■ PROBLEM STATEMENT: Return all of the data exactly as given.

--*--

(* ===== verification/_CoqProject ===== *)
-Q . S2P
Prelude.v
StdString.v
SwigCommon.v
Protocol.v
Dto.v
DtoWrapper.v
Machine.v
SocketLowLevel.v
SocketHighLevel.v
MetaData.v
RowCodec.v
TableIterator.v
ResultHandler.v
RoundTrip.v
ClientMain.v
ClientRun.v
SwigFactory.v
TestContainer.v
BenchmarkContainer.v
SharedSocket.v
Supervision.v
StreamingContainer.v
StreamThreads.v
StreamInterleaving.v
StreamRun.v
ClientStart.v
Session.v
LegacyOptions.v
CtpgOptions.v
Posix.v
UnixSocket.v
EventFd.v
WaitableQueue.v
QueueOnLinux.v
Ownership.v
Epoll.v
Messages.v
Assert.v
MessageViews.v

--*--

■ ANSWER TO THE PROBLEM:
(* ===== verification/_CoqProject ===== *)
-Q . S2P
Prelude.v
StdString.v
SwigCommon.v
Protocol.v
Dto.v
DtoWrapper.v
Machine.v
SocketLowLevel.v
SocketHighLevel.v
MetaData.v
RowCodec.v
TableIterator.v
ResultHandler.v
RoundTrip.v
ClientMain.v
ClientRun.v
SwigFactory.v
TestContainer.v
BenchmarkContainer.v
SharedSocket.v
Supervision.v
StreamingContainer.v
StreamThreads.v
StreamInterleaving.v
StreamRun.v
ClientStart.v
Session.v
LegacyOptions.v
CtpgOptions.v
Posix.v
UnixSocket.v
EventFd.v
WaitableQueue.v
QueueOnLinux.v
Ownership.v
Epoll.v
Messages.v
Assert.v
MessageViews.v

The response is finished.